A cambio de esa fuente de alimento, las hormigas pueden proteger a los pulgones de sus depredadores naturales, como las mariquitas y las crisopas. Esta relación puede favorecer la aparición de colonias que terminan debilitando las plantas y afectando la producción de frutos.
El antiguo truco romano para frenar a las hormigas
Mucho antes de la aparición de los insecticidas modernos, distintos pueblos ya buscaban formas de interrumpir el paso de los insectos sin recurrir a productos químicos. Una de estas prácticas aparece vinculada a los agricultores romanos y tiene más de 2.000 años de antigüedad.
El método fue mencionado por Columela en De re rustica, un tratado agrícola escrito durante el siglo I. La técnica consistía en colocar una banda de tela gruesa alrededor del tronco, aproximadamente a 40 centímetros del suelo, y cubrirla con una mezcla de ceniza húmeda y arcilla.
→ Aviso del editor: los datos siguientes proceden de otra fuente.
Lemma iso8859_length part table : iso8859 part = Some table -> length table = 96%nat.
Proof. unfold iso8859. repeat case_match; intros [= <-]; done. Qed.

Lemma iso_returns part b : bytes_ok b -> returns (iso part b) (fun _ => True).
Proof.
  intros Hb. unfold iso. destruct (iso8859 part) as [t|] eqn:E; [| done].
  apply iso_loop_returns; [by eapply iso8859_length | done].
Qed.

Lemma latin_returns n : forall b, (length b <= n)%nat -> bytes_ok b -> returns (latin6937 b) (fun _ => True).
Proof.
  induction n as [| n IH]; intros [| c b] Hn Hb; try done; [simpl in Hn; lia |].
  apply Forall_cons in Hb as [Hc Hb]. simpl in Hn. cbn [latin6937].
  destruct (_ && _)%bool.
  - destruct b as [| x b]; [done |]. apply Forall_cons in Hb as [_ Hb]. apply returns_bind.
    eapply returns_mono; [apply IH; [simpl in Hn; lia | done] |]. done.
  - destruct (Z.ltb_spec c 160); apply returns_bind.
    + eapply returns_mono; [apply IH; [lia | done] | done].
    + destruct (idx_in_range upper6937 (c - 160)) as (v & _ & ->).
      { change (zlen upper6937) with 96. unfold byte_ok in Hc. lia. }
      apply returns_bind. eapply returns_mono; [apply IH; [lia | done] | done].
Qed.

Lemma Text_returns (b : list Z) (Hb : bytes_ok b) : returns (Text b) tidy.
Proof.
  unfold Text. destruct (Z.eqb_spec (zlen b) 0); [apply tidy_nil |]. pose proof (zlen_nonneg b).
  go_step. go_step. go_step. go_step.
  assert (forall m, returns m (fun _ => True) -> returns (let! s := m in Ok (clean s)) tidy) as Hclean.
  { intros m Hm. apply returns_bind. eapply returns_mono; [exact Hm |]. intros s' _. apply clean_tidy. }
  repeat (go_step; try apply tidy_nil; try apply clean_tidy; try (apply Hclean)).
  - by apply (latin_returns (length b)).
  - by apply iso_returns.
  - by apply iso_returns.
Qed.

(** Whatever a station sends as a string, the reader gives text and not a
    panic: visible characters, with single spaces between them and no control
    codes. *)
Theorem Text_tidy (b : list Z) (Hb : bytes_ok b) : returns (Text b) tidy.
Proof. by apply Text_returns. Qed.

Lemma Text_tidy_witness : returns (Text [0x05; 32; 0xC4; 10; 0x8A; 65]) tidy.
Proof. apply Text_tidy. bytes_dec. Defined.

(** Text is read as it was sent: in UTF-8, in two-byte characters, and, where
    it is ASCII, in the default Latin table, any tidy text comes back unchanged. *)
Theorem Text_reads (s : list Z) (Ht : tidy s) (Hs : Forall scalar s) :
  Text (0x15 :: utf8 s) = Ok s /\
  (Forall (fun c => c < 0x10000) s -> Text (0x11 :: concat (map (fun c => [c / 256; c mod 256]) s)) = Ok s) /\
  (Forall (fun c => c < 0x7F) s -> Text s = Ok s).
Proof.
  assert (forall c l, Text (c :: l) = (let b1 := l in
    if 0x20 <=? c then let! s := latin6937 (c :: l) in Ok (clean s)
    else if ((0x01 <=? c) && (c <=? 0x0B))%bool then let! s := iso (c + 4) b1 in Ok (clean s)
    else if c =? 0x10 then Text (c :: l)
    else if ((c =? 0x11) || (c =? 0x14))%bool then Ok (clean (ucs2 b1))
    else if c =? 0x15 then Ok (clean (valid_utf8 (length b1) b1)) else Ok [])) as HT.
  { intros c l. unfold Text. replace (zlen (c :: l) =? 0) with false
      by (rewrite zlen_cons; pose proof (zlen_nonneg l); lia).
    change (idx (c :: l) 0) with (Ok c). cbn [rbind].
    rewrite slice_from_Ok by (rewrite zlen_cons; pose proof (zlen_nonneg l); lia).
    change (drop (Z.to_nat 1) (c :: l)) with l. cbn [rbind]. cbv zeta.
    repeat (case_match; try done). }
  split_and!.
  - rewrite HT. cbn [Z.leb Z.compare Pos.compare Pos.compare_cont andb orb Z.eqb Pos.eqb]. cbv zeta.
    rewrite valid_utf8_roundtrip by done. by rewrite clean_keeps.
  - intros Hb. rewrite HT. cbv zeta. change (0x20 <=? 0x11) with false. cbv iota.
    change ((0x11 =? 0x11) || (0x11 =? 0x14))%bool with true.
    change ((0x01 <=? 0x11) && (0x11 <=? 0x0B))%bool with false. change (0x11 =? 0x10) with false. cbv iota.
    rewrite ucs2_roundtrip by (by apply Forall_and). by rewrite clean_keeps.
  - intros Ha. assert (Forall (fun c => 0x20 <= c < 0x7F) s) as Hp.
    { clear Hs HT. induction Ht as [| s r _ IH [_ Hd] | s r _ IH _ [_ Hd]]; [constructor | |];
        apply Forall_app in Ha as [H1 H2]; apply Forall_app; (split; [by apply IH |]); unfold dropped in Hd.
      - apply Forall_cons in H2 as [H2 _]. constructor; [lia | constructor].
      - apply Forall_cons in H2 as [_ H2]. apply Forall_cons in H2 as [H2 _].
        constructor; [lia |]. constructor; [lia | constructor]. }
    destruct s as [| c s]; [done |]. rewrite HT. cbv zeta.
    replace (0x20 <=? c) with true by (apply Forall_cons in Hp as [? _]; lia).
    rewrite latin_ascii by done. cbn [rbind]. by rewrite clean_keeps.
Qed.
La superficie resultante funcionaba como una barrera difícil de atravesar para las hormigas. Como el material podía perder efectividad después de las lluvias, era necesario renovarlo periódicamente para mantener la protección.

Otras técnicas para evitar que las hormigas lleguen a las plantas
Otra práctica antigua utilizaba una sustancia resinosa conocida como “pez negra”, obtenida a partir de la madera de pino. Al aplicarla sobre el tronco, generaba una superficie pegajosa que dificultaba el avance de los insectos.
La misma idea aparece en antiguas prácticas mesoamericanas, donde se utilizaba resina de copal alrededor de los árboles para impedir que las hormigas alcanzaran las ramas. Una versión sencilla de esta estrategia puede adaptarse al jardín actual con una banda de tela o arpillera impregnada con vaselina.
Para que funcione, es importante revisar que ninguna rama, pared o estructura cercana permita a las hormigas esquivar la barrera. La capa de vaselina también debe renovarse cuando pierda adherencia.
Plantas y cítricos: otras alternativas naturales
El manejo de las hormigas también puede complementarse con determinadas plantas. En antiguos huertos mesoamericanos se utilizaba, por ejemplo, el epazote, cuyos aceites esenciales generan aromas que pueden resultar repelentes para distintas especies.
La caléndula también fue utilizada como parte de estrategias de protección de árboles frutales en algunas comunidades. Sin embargo, no todos los insectos deben eliminarse: mariquitas, larvas de crisopa y ciertas avispas parasitoides pueden alimentarse de pulgones y convertirse en aliados naturales del jardín.
Otra alternativa mencionada consiste en aprovechar cáscaras de naranja o limón. La preparación requiere hervir las cáscaras durante unos 15 minutos, dejar enfriar el líquido y aplicarlo sobre el tronco, desde la base hasta la primera bifurcación.
La explicación se relaciona con el limoneno presente en las cáscaras de cítricos, un compuesto aromático que puede interferir con los rastros químicos que utilizan las hormigas para orientarse. Según la investigación mencionada en el material, las aplicaciones semanales de un extracto acuoso de cáscara de naranja se asociaron con una reducción del 84% en el tránsito de hormigas.